White House chief medical adviser Dr. Anthony Fauci said on Jan. 19 that the Food and Drug Administration (FDA) could approve Pfizer and BioNTech’s COVID-19 vaccine for children under 5 years old within the next month.
Younger children likely will require three doses of the vaccine, Fauci said, as a two-dose course failed to produce high levels of protection in trials.
“Following a routine review by the external independent Data Monitoring Committee (DMC), the companies will amend the clinical study evaluating the safety, tolerability, and immunogenicity of the Pfizer-BioNTech COVID-19 Vaccine in children 6 months to under 5 years of age,” the pharmaceutical giant stated. “The study will now include evaluating a third dose of 3 micrograms at least two months after the second dose of the two-dose series to provide high levels of protection in this young age group.”

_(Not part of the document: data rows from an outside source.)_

(** * NochEinWort: article pipeline and recommendation engine

    A shallow embedding of the code of the repository (scrape.py,
    translate.py, recommend.py and the telegram_bot package) and the
    properties of its claim engine, scraper, stage runners, preference
    aggregation, scoring, feedback recording, messages and callback
    handler.

    Conventions.
    - The table [deutsch] is a list of rows in fetch order.  A filtered
      query is [filter], [.limit(1)] is [head]; an update with a [WHERE]
      clause rewrites every matching row and returns the rewritten rows
      (PostgREST's [return=representation], the client's default).  The
      store is taken to be reachable: no store call raises.
    - Python exceptions are the [Raise] branch of [result].
    - The browser, the language-model agents and the Telegram bot are
      parameters of the functions that call them.
    - Instants are microseconds since the epoch ([Z]); calendar dates are
      day numbers ([Z], Python's [date.toordinal]).  The clock is an input
      of every function that reads it, and so are the parsers of Python's
      [datetime] module and [int].
    - A Python [str] is the [string] of its UTF-8 encoding; [strip],
      [split], [replace], [join] and [startswith] are modelled on it.
    - Scores are Python floats that only ever hold sums of integers (exact
      below 2^53); they are modelled by [Z].

    Layout: the model of the sources; the vocabulary of the statements and
    the worked data; the properties. *)

From Stdlib Require Import ZArith String Ascii List Lia DecimalString DecimalZ.
From stdpp Require Import base option list strings gmap sorting.
From Equations Require Import Equations.

Local Open Scope string_scope.
Local Open Scope list_scope.
Local Open Scope Z_scope.

(** ** Exceptions *)

Inductive exn : Type :=
  | ValidationError      (* pydantic.ValidationError *)
  | RuntimeError
  | ValueError
  | IndexError
  | APIError             (* postgrest.exceptions.APIError *)
  | OtherError.          (* anything else a collaborator may raise *)

#[global] Instance exn_eq_dec : EqDecision exn.
Proof. solve_decision. Defined.

Inductive result (A : Type) : Type :=
  | Ok (a : A)
  | Raise (e : exn).
Arguments Ok {A} a.
Arguments Raise {A} e.

Definition bind {A B : Type} (m : result A) (k : A → result B) : result B :=
  match m with
  | Ok a => k a
  | Raise e => Raise e
  end.

Notation "'do' x <- m ; k" := (bind m (λ x, k))
  (at level 10, x name, m at level 100, k at level 200).

(** [except (ValidationError, RuntimeError)] *)
Definition declared (e : exn) : bool :=
  match e with
  | ValidationError | RuntimeError => true
  | _ => false
  end.

(** ** The article table *)

(** Python truthiness of an optional string: [None] and [""] are falsy. *)
Definition truthy (o : option string) : bool :=
  match o with
  | Some s => negb (String.eqb s "")
  | None => false
  end.
Arguments truthy : simpl never.

Record Row : Type := mkRow {
  row_id : Z;
  article_url : string;
  category : option string;
  status : string;
  title_de : option string;
  content_de : option string;
  published_date : option string;
  title_en : option string;
  content_en : option string;
  summary_en : option string;
  topic : option string;
  sentiment : option string;
  urgency : option string;
  feedback : option string;
  feedback_at : option string;
  active : bool;
  recommended_at : option string;
}.

#[global] Instance Row_eq_dec : EqDecision Row.
Proof. solve_decision. Defined.

Abbreviation Store := (list Row).

(** Column assignments of the [update({...})] payloads in the sources. *)
Definition set_status (v : string) (r : Row) : Row :=
  mkRow (row_id r) (article_url r) (category r) v
        (title_de r) (content_de r) (published_date r)
        (title_en r) (content_en r) (summary_en r)
        (topic r) (sentiment r) (urgency r)
        (feedback r) (feedback_at r) (active r) (recommended_at r).

Definition set_url_category (u c : string) (r : Row) : Row :=
  mkRow (row_id r) u (Some c) (status r)
        (title_de r) (content_de r) (published_date r)
        (title_en r) (content_en r) (summary_en r)
        (topic r) (sentiment r) (urgency r)
        (feedback r) (feedback_at r) (active r) (recommended_at r).

Definition set_scraped (t c : string) (d : option string) (r : Row) : Row :=
  mkRow (row_id r) (article_url r) (category r) "scrapped"
        (Some t) (Some c) d
        (title_en r) (content_en r) (summary_en r)
        (topic r) (sentiment r) (urgency r)
        (feedback r) (feedback_at r) (active r) (recommended_at r).

Definition set_translated (te ce se tp sn ur : string) (r : Row) : Row :=
  mkRow (row_id r) (article_url r) (category r) "translated"
        (title_de r) (content_de r) (published_date r)
        (Some te) (Some ce) (Some se)
        (Some tp) (Some sn) (Some ur)
        (feedback r) (feedback_at r) (active r) (recommended_at r).

Definition set_feedback_up (ts : string) (r : Row) : Row :=
  mkRow (row_id r) (article_url r) (category r) (status r)
        (title_de r) (content_de r) (published_date r)
        (title_en r) (content_en r) (summary_en r)
        (topic r) (sentiment r) (urgency r)
        (Some "up") (Some ts) (active r) (recommended_at r).

Definition set_feedback_down (ts : string) (r : Row) : Row :=
  mkRow (row_id r) (article_url r) (category r) (status r)
        (title_de r) (content_de r) (published_date r)
        (title_en r) (content_en r) (summary_en r)
        (topic r) (sentiment r) (urgency r)
        (Some "down") (Some ts) false (recommended_at r).

Definition set_recommended_at (ts : string) (r : Row) : Row :=
  mkRow (row_id r) (article_url r) (category r) (status r)
        (title_de r) (content_de r) (published_date r)
        (title_en r) (content_en r) (summary_en r)
        (topic r) (sentiment r) (urgency r)
        (feedback r) (feedback_at r) (active r) (Some ts).

(** *** Store primitives *)

(** [.update(payload).<filters>.execute()]: the new table and
    [response.data], the rows that were rewritten. *)
Definition update (payload : Row → Row) (filt : Row → bool) (db : Store)
  : Store * list Row :=
  (map (λ r, if filt r then payload r else r) db,
   map payload (filter (λ r, filt r = true) db)).

(** [.eq("id", i)] *)
Definition eq_id (i : Z) (r : Row) : bool := Z.eqb (row_id r) i.
(** [.eq("status", s)] *)
Definition eq_status (s : string) (r : Row) : bool := String.eqb (status r) s.
(** [.eq("article_url", u)], the conflict target of the upsert. *)
Definition eq_url (u : string) (r : Row) : bool := String.eqb (article_url r) u.

(** [.select("*").eq("status", s)] *)
Definition select_status (s : string) (db : Store) : list Row :=
  filter (λ r, eq_status s r = true) db.

(** Modelled from the spec: the table's schema is not part of the
    sources.  [id] is "unique, store-assigned": the next identifier is
    above every identifier in use. *)
Definition fresh_id (db : Store) : Z :=
  1 + foldr Z.max 0 (map row_id db).

(** Modelled from the spec: the column defaults of a newly inserted row
    ([status] starts at "new", [active] is "default true", every other
    column is unset). *)
Definition new_row (i : Z) (u c : string) : Row :=
  mkRow i u (Some c) "new" None None None None None None None None None
        None None true None.

(** [.upsert({article_url, category}, on_conflict="article_url")].  The
    client sends [resolution=merge-duplicates], that is
    [INSERT .. ON CONFLICT (article_url) DO UPDATE SET] every column of
    the payload; the affected row comes back either way. *)
Definition upsert (u c : string) (db : Store) : Store * list Row :=
  match filter (λ r, eq_url u r = true) db with
  | [] => let r := new_row (fresh_id db) u c in (db ++ [r], [r])
  | _ :: _ => update (set_url_category u c) (eq_url u) db
  end.

(** ** scrape.py *)

(** *** [process_one_article_status]

    The function issues two store calls.  Whatever other workers do to
    the table between the two is the argument [others]; a caller that
    runs alone passes the identity. *)
Definition process_one_article_status (others : Store → Store)
    (from_status to_status : string) (db : Store) : option Row * Store :=
  match head (select_status from_status db) with
  | None => (None, db)
  | Some article =>
      let db1 := others db in
      let '(db2, lock) :=
        update (set_status to_status)
               (λ r, eq_id (row_id article) r && eq_status from_status r) db1 in
      match lock with
      | [] => (None, db2)
      | _ :: _ => (Some article, db2)
      end
  end.

(** *** [add_new_article]

    The browser is an input: the category drawn by [random.choice] and
    the [href] attribute of each link found on the category page. *)
Definition base_url : string := "https://www.tagesschau.de".

Fixpoint try_links (selected_category : string) (hrefs : list (option string))
    (seen : gset string) (db : Store) : result (option Row) * Store :=
  match hrefs with
  | [] => (Ok None, db)
  | o :: rest =>
      match o with
      | None => try_links selected_category rest seen db
      | Some href =>
          if String.eqb href "" then try_links selected_category rest seen db
          else if decide (href ∈ seen) then try_links selected_category rest seen db
          else
            let '(db', data) := upsert (base_url +:+ href) selected_category db in
            match data with
            | [] => (Raise IndexError, db')
            | row :: _ =>
                if String.eqb (status row) "new" then (Ok (Some row), db')
                else try_links selected_category rest ({[href]} ∪ seen) db'
            end
      end
  end.

Definition add_new_article (selected_category : string)
    (hrefs : list (option string)) (db : Store) : result (option Row) * Store :=
  match hrefs with
  | [] => (Raise RuntimeError, db)
  | _ => try_links selected_category hrefs ∅ db
  end.

(** ** Time *)

(** Python's [datetime] module is a library the sources call; its ISO 8601
    parsers and printer are the methods of [Calendar].  [None] stands for
    the [ValueError] of a string that does not parse. *)
Record datetime : Type := mkDatetime {
  wall : Z;               (* the clock fields, microseconds since the epoch *)
  tzinfo : option Z;      (* the UTC offset in microseconds, [None]: naive *)
}.

Class Calendar : Type := {
  (** [datetime.fromisoformat] *)
  datetime_fromisoformat : string → option datetime;
  (** [date.fromisoformat], to the day number of the date *)
  date_fromisoformat : string → option Z;
  (** [isoformat()] of the aware UTC datetime of an instant *)
  isoformat : Z → string;
}.

(** [ts.replace(tzinfo=timezone.utc)] *)
Definition replace_tzinfo_utc (ts : datetime) : datetime :=
  mkDatetime (wall ts) (Some 0).

(** The instant of an aware datetime; comparison and subtraction of aware
    datetimes go through it. *)
Definition instant (ts : datetime) : Z :=
  match tzinfo ts with
  | Some off => wall ts - off
  | None => wall ts
  end.

Definition microseconds_per_day : Z := 86400000000.

(** [timedelta.days] of a difference of instants: the floor. *)
Definition timedelta_days (delta : Z) : Z := delta / microseconds_per_day.

(** One reading of the clock: [datetime.now(timezone.utc)] and
    [date.today()]. *)
Record Clock : Type := mkClock {
  now : Z;
  today : Z;
}.

(** ** recommend.py *)

Record TopicPreference : Type := mkPref {
  count : Z;
  latest : Z;      (* the instant of an aware datetime *)
}.
Inductive Op : Type :=
| OpMake
| OpMakeFinished (s : Status)
| OpMarkFinished (self : nat) (s : Status)
| OpDoMarkFinished (self : nat)
| OpDoMarkFailed (self : nat)
| OpAddCallback (self : nat) (callback : Callback)
| OpTryAddCallback (self : nat) (callback_factory : unit -> Callback)
| OpAllComplete (futures : list nat)
| OpAll (futures : list nat)
| OpThen (self : nat) (on_success : list Status -> Status)
| OpAllFinished (futures : list nat).

Definition run_op (fuel : nat) (op : Op) : M unit :=
  match op with
  | OpMake => Future_Make ;; ret tt
  | OpMakeFinished s => Future_MakeFinished s ;; ret tt
  | OpMarkFinished self s => Future_MarkFinished (run_callback fuel) self s
  | OpDoMarkFinished self => DoMarkFinished (run_callback fuel) self
  | OpDoMarkFailed self => DoMarkFailed (run_callback fuel) self
  | OpAddCallback self callback =>
      Future_AddCallback (run_callback fuel) self callback
  | OpTryAddCallback self callback_factory =>
      TryAddCallback self (ret (callback_factory tt)) ;; ret tt
  | OpAllComplete futures => AllComplete (run_callback fuel) futures ;; ret tt
  | OpAll futures => All (run_callback fuel) futures ;; ret tt
  | OpThen self on_success => Then (run_callback fuel) self on_success ;; ret tt
  | OpAllFinished futures => AllFinished (run_callback fuel) futures ;; ret tt
  end.

Definition run_ops (fuel : nat) (ops : list Op) : M unit :=
  for_each (run_op fuel) ops.

(** A finished core whose queue of callbacks is empty, or a pending
    one. *)
Definition core_drained (c : FutureImpl) : bool :=
  negb (IsFutureFinished (state_ c))
  || match callbacks_ c with [] => true | _ :: _ => false end.

Definition queues_drained (w : World) : bool := forallb core_drained (cores w).

(** Every core of [cs] is still there in [cs'], and finished there if it
    was finished in [cs]. *)
Definition core_stays (c c' : FutureImpl) : bool :=
  implb (IsFutureFinished (state_ c)) (IsFutureFinished (state_ c')).

Definition stays_finished (cs cs' : list FutureImpl) : Prop :=
  forall self c, cs !! self = Some c ->
    exists c', cs' !! self = Some c' /\ core_stays c c' = true.

(** What every returned operation keeps: the mutexes the thread holds,
    the finished cores, and the emptiness of their queues. *)
Definition preserved (w w' : World) : Prop :=
  held w' = held w
  /\ stays_finished (cores w) (cores w')
  /\ (queues_drained w = true -> queues_drained w' = true).

(** *** Accounting for the callbacks of the client

    A callback of the client is identified by its tag. At any moment it
    may sit in the queue of a core, and it may have been invoked: the
    invocations are on the trace. *)
Definition is_tag (tag : nat) (callback : Callback) : bool :=
  match callback with
  | UserCallback tag' => Nat.eqb tag tag'
  | _ => false
  end.

Definition is_invoke (tag : nat) (ev : Event) : bool :=
  match ev with
  | EvInvoke tag' _ _ _ _ => Nat.eqb tag tag'
  | _ => false
  end.

Definition count {A} (p : A -> bool) (xs : list A) : nat :=
  length (List.filter p xs).

Definition queued (tag : nat) (w : World) : nat :=
  count (is_tag tag) (flat_map callbacks_ (cores w)).

Definition delivered (tag : nat) (w : World) : nat :=
  count (is_invoke tag) (trace w).

(** How often the callback is queued or has been invoked. *)
Definition accounted (tag : nat) (w : World) : nat :=
  (queued tag w + delivered tag w)%nat.

(** The operations of a program that hand the callback to a core with
    [AddCallback]. *)
Definition registers (tag : nat) (op : Op) : bool :=
  match op with
  | OpAddCallback _ callback => is_tag tag callback
  | _ => false
  end.

Definition requests (tag : nat) (ops : list Op) : nat :=
  count (registers tag) ops.

(** An operation that does not offer the callback through
    [TryAddCallback], which may decline it. *)
Definition foreign (tag : nat) (op : Op) : bool :=
  match op with
  | OpTryAddCallback _ callback_factory =>
      negb (is_tag tag (callback_factory tt))
  | _ => true
  end.

Definition all_finished (w : World) : bool :=
  forallb (fun c => IsFutureFinished (state_ c)) (cores w).

(** A client program that exercises both combinators, a late callback, a
    failure and a second completion. *)
Definition sample_program : list Op :=
  [OpMake; OpMake; OpAllComplete [0; 1]; OpAllFinished [0; 1];
   OpAddCallback 2 (UserCallback 7);
   OpMarkFinished 0 (Status_Invalid "first");
   OpMarkFinished 1 Status_OK;
   OpTryAddCallback 1 (fun _ => UserCallback 8);
   OpDoMarkFinished 0].

End Client.

(** ** Properties of the future core *)

Module CoreFacts.
Import Core.
Local Open Scope m_scope.

(** *** Running the primitives *)

Arguments run_callback : simpl never.

Ltac run_prims :=
  unfold set_result, new_core, unlock, log, put_core, get_core, fetch_sub,
    bind, ret, gets, modify, set_cores, set_counters, set_held, add_event;
  simpl.

Lemma bind_Ok {A B} (m : M A) (k : A -> M B) w a w' :
  m w = Ok a w' -> bind m k w = k a w'.
Proof. intros H. unfold bind. now rewrite H. Qed.

Lemma bind_assoc {A B C} (m : M A) (k : A -> M B) (k' : B -> M C) w :
  bind (bind m k) k' w = bind m (fun a => bind (k a) k') w.
Proof. unfold bind. destruct (m w); reflexivity. Qed.

Lemma for_each_app {A} (body : A -> M unit) xs ys w :
  for_each body (xs ++ ys) w = bind (for_each body xs) (fun _ => for_each body ys) w.
Proof.
  revert w. induction xs as [|x xs IH]; intros w; simpl.
  - reflexivity.
  - unfold bind in *. destruct (body x w) as [[] w1|e]; [|reflexivity].
    apply IH.
Qed.

Lemma release_notin (m : Mutex) (h : list Mutex) :
  m ∉ h -> release m h = h.
Proof.
  unfold release. induction h as [|x h IH]; intros Hn; [reflexivity|].
  apply not_elem_of_cons in Hn as [Hx Hh].
  rewrite filter_cons_True by congruence. now rewrite IH.
Qed.

Lemma release_cons (m : Mutex) (h : list Mutex) :
  m ∉ h -> release m (m :: h) = h.
Proof.
  intros Hn. unfold release.
  rewrite filter_cons_False by (intros H; now apply H).
  now apply release_notin.
Qed.

Arguments release : simpl never.

Lemma lock_Ok m cs cnt h tr :
  m ∉ h ->
  lock m (mkWorld cs cnt h tr) = Ok tt (mkWorld cs cnt (m :: h) (tr ++ [EvLock m])).
Proof.
  intros Hn. unfold lock, bind, gets; simpl.
  destruct (decide (m ∈ h)); [contradiction|reflexivity].
Qed.

Lemma lock_unlock_Ok {A} m (body : M A) cs cnt h tr a cs' cnt' tr' :
  m ∉ h ->
  body (mkWorld cs cnt (m :: h) (tr ++ [EvLock m])) = Ok a (mkWorld cs' cnt' (m :: h) tr') ->
  (lock m ;; x <- body ;; unlock m ;; ret x) (mkWorld cs cnt h tr)
  = Ok a (mkWorld cs' cnt' h (tr' ++ [EvUnlock m])).
Proof.
  intros Hn Hb. rewrite (bind_Ok _ _ _ _ _ (lock_Ok m cs cnt h tr Hn)).
  rewrite (bind_Ok _ _ _ _ _ Hb). unfold bind, unlock, modify, log, ret; simpl.
  unfold set_held, add_event; simpl. now rewrite release_cons.
Qed.

(** The completion of a core whose mutexes the caller does not hold:
    the state is stored under both mutexes, both are released, the
    waiters are notified, and the drained callbacks run on the core. *)
Lemma DoMarkFinishedOrFailed_run invoke self st cs cnt h tr c :
  global_waiter_mutex ∉ h -> mutex_ self ∉ h ->
  cs !! self = Some c ->
  DoMarkFinishedOrFailed invoke self st (mkWorld cs cnt h tr)
  = for_each (fun callback => invoke callback self) (callbacks_ c)
      (mkWorld (<[self := mkFutureImpl st [] (result_ c)]> cs) cnt h
         (tr ++ [EvLock global_waiter_mutex; EvLock (mutex_ self);
                 EvStore self st (mutex_ self :: global_waiter_mutex :: h);
                 EvUnlock (mutex_ self); EvUnlock global_waiter_mutex;
                 EvNotifyAll self])).
Proof.
  intros Hg Hm Hc. unfold DoMarkFinishedOrFailed.
  rewrite (bind_Ok _ _ _ _ _ (lock_Ok _ cs cnt h tr Hg)).
  assert (Hm' : mutex_ self ∉ global_waiter_mutex :: h).
  { apply not_elem_of_cons. split; [discriminate|assumption]. }
  rewrite (bind_Ok _ _ _ _ _ (lock_Ok _ cs cnt _ _ Hm')).
  pose proof (lookup_lt_Some _ _ _ Hc) as Hlt.
  run_prims. rewrite Hc; simpl.
  rewrite list_lookup_insert_eq by assumption; simpl.
  rewrite list_insert_insert_eq.
  rewrite release_cons by assumption.
  rewrite release_cons by assumption.
  repeat rewrite <- app_assoc. reflexivity.
Qed.

Lemma run_callback_UserCallback fuel tag self :
  run_callback fuel (UserCallback tag) self
  = (c <- get_core self ;;
     h <- gets held ;;
     log (EvInvoke tag self (state_ c) (result_ c) h)).
Proof. destruct fuel; reflexivity. Qed.

(** User callbacks only observe: each one records the state and result
    of the core and the mutexes held, and changes nothing else. *)
Lemma for_each_UserCallback fuel self tags cs cnt h tr c :
  cs !! self = Some c ->
  for_each (fun callback => run_callback fuel callback self)
    (map UserCallback tags) (mkWorld cs cnt h tr)
  = Ok tt (mkWorld cs cnt h
             (tr ++ map (fun tag => EvInvoke tag self (state_ c) (result_ c) h) tags)).
Proof.
  intros Hc. revert tr. induction tags as [|tag tags IH]; intros tr; simpl.
  - now rewrite app_nil_r.
  - rewrite run_callback_UserCallback. run_prims. rewrite Hc; simpl.
    rewrite IH, <- app_assoc; reflexivity.
Qed.
(** * G7 vs Africa economic analysis: the ETL pipeline of [src/etl_pipeline.py]

    A shallow embedding of the extraction loop ([fetch_data]) and of the
    outlier pass ([detect_outliers_iqr]), with the properties the
    specification states about them.

    Modelling conventions.
    - Python exceptions are values of [exn]; a computation that may raise
      has type [result A].
    - A parsed JSON body is a value of [json], and the Python operations
      the pipeline applies to it ([len], subscripting, iteration, [int],
      [float]) are written out for every shape of value, including the
      shapes on which they raise.
    - In the model of the whole pipeline a float64 is the exact rational
      it denotes ([Q]): sums, differences and products are exact, and the
      non-finite values (inf, nan) have no counterpart, except that the
      NaN a quantile of an empty selection would be is [None].  The
      statements made there are about records whose computations are
      exact in binary64.
    - The outlier pass is modelled a second time on binary64 values
      (module [Binary64], on the primitive floats), with the rounding,
      the overflow and the non-finite values of the arithmetic, and with
      the quantile as numpy's linear method computes it.  The rule of
      strict comparisons is stated there.
    - Strings are ASCII.  [float] of a string reads the finite decimal
      literals as the rationals they denote; the rounding to binary64
      and the spellings of the non-finite values (inf, nan) are not
      modelled, and those spellings are rejected here.
    - A pandas DataFrame is its list of column labels together with its
      rows; boolean Series over the frame's index are predicates on rows. *)

From Stdlib Require Import List String Ascii Bool ZArith QArith Qround Lia Lqa Arith.
From Stdlib Require Import Permutation DecimalString.
Import ListNotations.

Set Warnings "-register-all".

Local Open Scope string_scope.
Local Open Scope list_scope.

Fauci said on Jan. 19 that Pfizer revising the study to include three doses instead of two had delayed the company from submitting its data to the FDA and getting approval for the vaccine in young children.
A representative of Pfizer didn’t respond by press time to a request by The Epoch Times for comment.
On Jan. 19, Fauci again reiterated that children are much less likely to get severe symptoms from the virus that result in the need for hospitalization.
“It is true if you want to be perfectly frank and candid about the data, that a child who gets infected is much less likely to get a severe manifestation of COVID,” he told Blue Star Families.
However, Fauci noted that the risk of young children contracting the virus is “not zero.”
“We have plenty of children when you look at children’s hospitals throughout the country, who are severely ill with COVID-19 requiring hospitalization, some even dying.”